_Working data_
(** The UTF-8 decoder over bytes and kept characters; [None] marks a
    sequence that is not valid, one for each longest prefix of a valid
    sequence, as the decoder of CPython reports them. *)
Fixpoint utf8_scan (ts : list tok) : list (option N) :=
  match ts with
  | [] => []
  | Kept c :: r => Some c :: utf8_scan r
  | Byte b :: r =>
      if b <? 128 then Some b :: utf8_scan r
      else if (194 <=? b) && (b <=? 223) then
        match r with
        | Byte b1 :: r1 =>
            if is_cont b1
            then Some (N.lor (N.shiftl (N.land b 31) 6) (N.land b1 63))
                 :: utf8_scan r1
            else None :: utf8_scan r
        | _ => None :: utf8_scan r
        end
      else if (224 <=? b) && (b <=? 239) then
        match r with
        | Byte b1 :: r1 =>
            if second_ok b b1 then
              match r1 with
              | Byte b2 :: r2 =>
                  if is_cont b2
                  then Some (N.lor (N.shiftl (N.land b 15) 12)
                               (N.lor (N.shiftl (N.land b1 63) 6)
                                      (N.land b2 63)))
                       :: utf8_scan r2
                  else None :: utf8_scan r1
              | _ => None :: utf8_scan r1
              end
            else None :: utf8_scan r
        | _ => None :: utf8_scan r
        end
      else if (240 <=? b) && (b <=? 244) then
        match r with
        | Byte b1 :: r1 =>
            if second_ok b b1 then
              match r1 with
              | Byte b2 :: r2 =>
                  if is_cont b2 then
                    match r2 with
                    | Byte b3 :: r3 =>
                        if is_cont b3
                        then Some (N.lor (N.shiftl (N.land b 7) 18)
                                    (N.lor (N.shiftl (N.land b1 63) 12)
                                      (N.lor (N.shiftl (N.land b2 63) 6)
                                             (N.land b3 63))))
                             :: utf8_scan r3
                        else None :: utf8_scan r2
                    | _ => None :: utf8_scan r2
                    end
                  else None :: utf8_scan r1
              | _ => None :: utf8_scan r1
              end
            else None :: utf8_scan r
        | _ => None :: utf8_scan r
        end
      else None :: utf8_scan r
  end.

_Problem description_
The lines from the beginning of the records through the line containing "else if (224 <=? b) && (b <=? 239) then" should be reproduced exactly. Include nothing else.

_Answer area_
(** The UTF-8 decoder over bytes and kept characters; [None] marks a
    sequence that is not valid, one for each longest prefix of a valid
    sequence, as the decoder of CPython reports them. *)
Fixpoint utf8_scan (ts : list tok) : list (option N) :=
  match ts with
  | [] => []
  | Kept c :: r => Some c :: utf8_scan r
  | Byte b :: r =>
      if b <? 128 then Some b :: utf8_scan r
      else if (194 <=? b) && (b <=? 223) then
        match r with
        | Byte b1 :: r1 =>
            if is_cont b1
            then Some (N.lor (N.shiftl (N.land b 31) 6) (N.land b1 63))
                 :: utf8_scan r1
            else None :: utf8_scan r
        | _ => None :: utf8_scan r
        end
      else if (224 <=? b) && (b <=? 239) then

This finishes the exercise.